Uuugh IB ur no fun. Nope never tried D-Bol or Drol befor. My last cycle was 16weeks of EQ @ 600mg + Test-C @ 500mg / WEEK. EQ and test worked wonders for me, i just wanted to try something new, thats where NPP came in. If i did another EQ cycle id probably shoot for 20 weeks. Cuz on my last one i realy started seeing the size gains around week 10-11. then shortly after i was done and onto pct.


----------



## mikeystrong (Jan 15, 2014)

turbobusa said:


> The best size strength cycle of my life was Test, nandralone laurate(all I could get during the dark ages 90-93), and dbol.
> Funny thing about drol and dbol is everyone reacts sides wise diffenrently when they compare one to the other. Anadrol quickly tanks my appetite while dbol takes a few weeks longer to drop it. If it were me I would drop the durabolin down 3-4 hundred mgs lower.

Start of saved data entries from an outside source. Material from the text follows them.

(** * compute_sales.py: total sales cost from a price catalogue and a sales record

    A shallow embedding of [src/ComputeSales/compute_sales.py] and the
    properties of its loader, catalogue indexer, aggregator and entry point.

    Python values that [json.load] can produce are the type [value]; floats
    are IEEE 754 binary64 numbers, taken from the Standard Library's
    executable specification [SpecFloat]; console output and exceptions are
    threaded through a small writer/error monad [M]. *)

From Stdlib Require Import ZArith Ascii Floats.SpecFloat.
From stdpp Require Import gmap strings list fin_maps pretty.

Set Warnings "-register-all".
Local Open Scope Z_scope.

(** ** Python values *)

(** What [json.load] returns: [None], [bool], [int] (unbounded), [float],
    [str], [list] and [dict] with string keys. *)
Inductive value :=
  | VNone
  | VBool (b : bool)
  | VInt (z : Z)
  | VFloat (f : spec_float)
  | VStr (s : string)
  | VList (l : list value)
  | VDict (d : gmap string value).

(** Exceptions the program can meet. [SystemExit] is raised by [sys.exit]. *)
Inductive exn :=
  | AttributeError
  | TypeError
  | KeyError
  | OverflowError
  | FileNotFoundError
  | JSONDecodeError
  | PermissionError
  | IsADirectoryError
  | UnicodeDecodeError
  | SystemExit (code : Z).

Inductive result (A : Type) :=
  | Ok (a : A)
  | Raise (e : exn).
Arguments Ok {A} a.
Arguments Raise {A} e.

(** ** Console lines *)

(** An f-string is kept as its template: literal text and interpolated
    values ([Interp v] stands for [str(v)]). *)
Inductive frag :=
  | Lit (s : string)
  | Interp (v : value).

Definition line : Type := list frag.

I would use dbol if "good" at 40mgs daily max. My sweet spot on legit dbol is right around 40mgs 50 tops .
> anything beyond that would be minimal gain increases with major sides increases including loss of appetite. Some of my buddies over the years
> were the flip flop of me . That being they tolerated drol better than the D.
> ...



SOOOOOOO muchhhhh goood advice... Looks like my cycle hit a brick wall. But hey Turbo thanks a lot brother. By posting this you just signed you name on the list of people I Pm when im confused lol


----------



## mikeystrong (Jan 15, 2014)

Derek7X said:


> The amount of nandrolone you are taking is too high, you will not actually make more gains in the way you probably think you will.
> 
> Many veterans and nandrolone users will tell you that anything over 600 really doesn't do anything. Even the top IFBB Pros at their peaks will not use more than 1K and they are already being capped out to their limits.
> 
> ...



Looks like I might drop the Npp for another compound brother. And ya as far as the orals go, Im just going to go with on eor the other this cycle. then my next cycle go with the other one and compare for myself.


----------



## Derek7X (Jan 15, 2014)

how come you are dropping the nandrolone? phenomenal compound.

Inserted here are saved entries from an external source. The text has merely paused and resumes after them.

(** C4: every sampled position lies in the cylinder: sqrt(x^2+y^2) <=
    max_radius and 0 <= z <= max_z; hence max_radius = 0 gives x = y = 0 and
    max_z = 0 gives z = 0. *)
Theorem sampler_in_cylinder max_radius max_z n seed :
  0 <= max_radius -> 0 <= max_z ->
  match get_evaluation_poses max_radius max_z n seed with
  | None => True
  | Some ps =>
      Forall (fun tf =>
        sqrt (entry tf 0 3 * entry tf 0 3 + entry tf 1 3 * entry tf 1 3)
          <= max_radius /\
        0 <= entry tf 2 3 <= max_z /\
        (max_radius = 0 -> entry tf 0 3 = 0 /\ entry tf 1 3 = 0) /\
        (max_z = 0 -> entry tf 2 3 = 0)) ps
  end.
Proof.
  intros Hr Hzr.
  destruct (get_evaluation_poses max_radius max_z n seed) as [ps|] eqn:Hp;
    [|done].
  destruct (sampler_spec _ _ _ _ _ Hp)
    as (qs & g1 & us & g2 & vs & g3 & zs & g4 & Hrr & Hu & Hv & Hz & Hl & Hi).
  apply Forall_lookup. intros i tf Htf.
  assert (Hlt : (i < n)%nat) by (rewrite <- Hl; eapply lookup_lt_Some; eauto).
  destruct (Hi i Hlt) as (q & u & v & z & Hq & Hu' & Hv' & Hz' & Hps).
  assert (Etf : Some tf = Some (pose_of max_radius q u v z)) by (rewrite <- Htf, <- Hps; done).
  inversion Etf; subst tf.
  pose proof (uniform_range _ _ _ _ _ _ Hu) as Ru.
  pose proof (uniform_range _ _ _ _ _ _ Hz) as Rz.
  destruct (proj1 (Forall_lookup _ _) Ru i u Hu') as (du & Hdu & ->).
  destruct (proj1 (Forall_lookup _ _) Rz i z Hz') as (dz & Hdz & ->).
  assert (Hu1 : 0 <= 0 + (1 - 0) * du < 1) by lra.
  assert (Hz1 : 0 <= 0 + (max_z - 0) * dz <= max_z) by nra.
  destruct (pose_of_bounds max_radius max_z q _ v _ Hr Hu1 Hz1) as [Hb1 Hb2].
  split; [done|]. split; [done|].
  rewrite pose_of_eq; cbn. split.
  - intros ->. split; ring.
  - intros ->. ring.
Qed.

(** C5: every sampled pose is a 4x4 homogeneous transform whose
    upper-left 3x3 block has orthonormal rows and determinant 1 and whose
    bottom row is [0,0,0,1]. *)
Theorem sampler_poses_homogeneous max_radius max_z n seed :
  match get_evaluation_poses max_radius max_z n seed with
  | None => True
  | Some ps =>
      Forall (fun tf =>
        length tf = 4%nat /\ Forall (fun row => length row = 4%nat) tf /\
        rot_rows_orthonormal tf /\ det3 tf = 1 /\
        tf !! 3%nat = Some [0; 0; 0; 1]) ps
  end.
Proof.
  destruct (get_evaluation_poses max_radius max_z n seed) as [ps|] eqn:Hp;
    [|done].
  destruct (sampler_spec _ _ _ _ _ Hp)
    as (qs & g1 & us & g2 & vs & g3 & zs & g4 & Hrr & Hu & Hv & Hz & Hl & Hi).
  pose proof (rotation_random_unit _ _ _ _ Hrr) as Hunit.
  apply Forall_lookup. intros i tf Htf.
  assert (Hlt : (i < n)%nat) by (rewrite <- Hl; eapply lookup_lt_Some; eauto).
  destruct (Hi i Hlt) as (q & u & v & z & Hq & Hu' & Hv' & Hz' & Hps).
  assert (Etf : Some tf = Some (pose_of max_radius q u v z)) by (rewrite <- Htf, <- Hps; done).
  inversion Etf; subst tf.
  apply pose_of_homogeneous.
  exact (proj1 (Forall_lookup _ _) Hunit i q Hq).
Qed.

(** C6: the sampler is deterministic: two runs whose generators are seeded
    alike (their draws coincide, as for two [default_rng] with the same
    seed) give the same pose set. *)
Theorem sampler_deterministic seed1 seed2 max_radius max_z n :
  gen_bisim (default_rng seed1) (default_rng seed2) ->
  get_evaluation_poses max_radius max_z n seed1 =
  get_evaluation_poses max_radius max_z n seed2.
Proof.
  intros H. unfold get_evaluation_poses.
  pose proof (rotation_random_bisim n _ _ H) as Hr.
  destruct (rotation_random n (default_rng seed1)) as [[qs1 h1]|],
    (rotation_random n (default_rng seed2)) as [[qs2 h2]|]; try contradiction;
    [|done].
  destruct Hr as [<- Hb].
  pose proof (uniform_bisim 0 1 n _ _ Hb) as Hu.
  destruct (uniform 0 1 n h1) as [[us1 k1]|], (uniform 0 1 n h2) as [[us2 k2]|];
    try contradiction; [|done].
  destruct Hu as [<- Hb1].
  pose proof (uniform_bisim 0 1 n _ _ Hb1) as Hv.
  destruct (uniform 0 1 n k1) as [[vs1 l1]|], (uniform 0 1 n k2) as [[vs2 l2]|];
    try contradiction; [|done].
  destruct Hv as [<- Hb2].
  pose proof (uniform_bisim 0 max_z n _ _ Hb2) as Hz.
  destruct (uniform 0 max_z n l1) as [[zs1 m1]|], (uniform 0 max_z n l2) as [[zs2 m2]|];
    try contradiction; [|done].
  destruct Hz as [<- _]. reflexivity.
Qed.

(** ** Claims on the reachability evaluator and the run *)

(** C2: when [evaluate_ik] returns, it returns a boolean array with one
    entry per pose, aligned by index: the i-th solver call is made on pose
    i with the given threshold and trial budget, and the i-th entry is true
    iff that call returned a solution (not [None]). *)
Theorem evaluate_ik_verdicts tl th it sd tfs w :
  heap w !! tl = Some (VPoses tfs) ->
  match evaluate_ik tl th it sd w with
  | (Ok rl, w') =>
      exists v outs,
        heap w' !! rl = Some (VBools v) /\ length v = length tfs /\
        log w' = log w ++ zip_with (fun tf o => ik_event th it sd tf (IKReturn o))
                                   tfs outs /\
        forall i, (i < length tfs)%nat ->
          exists tf o, tfs !! i = Some tf /\ outs !! i = Some o /\
            (v !! i = Some true <-> o <> None) /\
            (v !! i = Some false <-> o = None)
  | (Raise _, _) => True
  end.
Proof.
  intros Htl. pose proof (evaluate_ik_spec tl th it sd tfs w Htl) as Hs.
  destruct (evaluate_ik tl th it sd w) as [r w'].
  destruct Hs as [_ [outs [(rl & -> & Hlen & Hlog & Hh)|(e & tf & -> & _)]]];
    [|done].
  exists (is_not_none <$> outs), outs.
  split; [done|]. split; [by rewrite length_fmap|]. split; [done|].
  intros i Hi.
  destruct (lookup_lt_is_Some_2 tfs i Hi) as [tf Htf].
  destruct (lookup_lt_is_Some_2 outs i ltac:(lia)) as [o Ho].
  exists tf, o. split; [done|]. split; [done|].
  rewrite list_lookup_fmap, Ho. simpl.
  destruct o; simpl; split; split; intros H; congruence.
Qed.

if you really want a ridiculous stack, do test/tren/anadrol ... my lord that one just shines


----------



## mikeystrong (Jan 15, 2014)

My summer cycle is going to have tren. I wanted to try a wetter bulk cycle then ill do a leaner bulk/strength cycle for summer. Im not necessarily dropping the nandrolone but upping the dose of eq and adding drol doesnt seem like a bad idea either.


----------



## bigpoppie (Jan 18, 2014)

now this is not from my own experience but, from all of the reading i have done. shorter estered compounds are actually run at higher doses than their long estered big brothers. this is due to the compound not building up as much over time. for example, the 600mg dosage for deca is good however, you would need to run at least 1.5 times the dosage of npp...900mg.


----------



## Magnus82 (Jan 18, 2014)

Read post 19

http://www.anasci.org/vB/search.php?searchid=179584


----------



## mikeystrong (Jan 18, 2014)

Sorry everyone. Probably dropping the Npp.... either going with test, eq, a-drol now or test, tren, d-bol... lol ya im a little lost. more research being done tho. so whatever cycle i end up going with ill post and try keep accurate log.


----------



## Derek7X (Jan 18, 2014)

bigpoppie said:


> now this is not from my own experience but, from all of the reading i have done. shorter estered compounds are actually run at higher doses than their long estered big brothers. this is due to the compound not building up as much over time. for example, the 600mg dosage for deca is good however, you would need to run at least 1.5 times the dosage of npp...900mg.




Wait...what?

Where did you hear this...?

-_-

This makes no sense.


----------



## mikeystrong (Jan 18, 2014)

LOL  ya i just assumed maybe he was confused. or maybe someone just gave him wierddd info? Its all good either way man. Thats why were all here anyways. To learn shit.


----------



## bigpoppie (Jan 19, 2014)

How does it not make sense. Just do the math.


----------



## mikeystrong (Jan 19, 2014)

mikeystrong not mikeysmart lol


----------



## bigpoppie (Jan 19, 2014)

mikeystrong said:


> mikeystrong not mikeysmart lol



Lol


----------



## srd1 (Jan 20, 2014)

bigpoppie said:


> How does it not make sense. Just do the math.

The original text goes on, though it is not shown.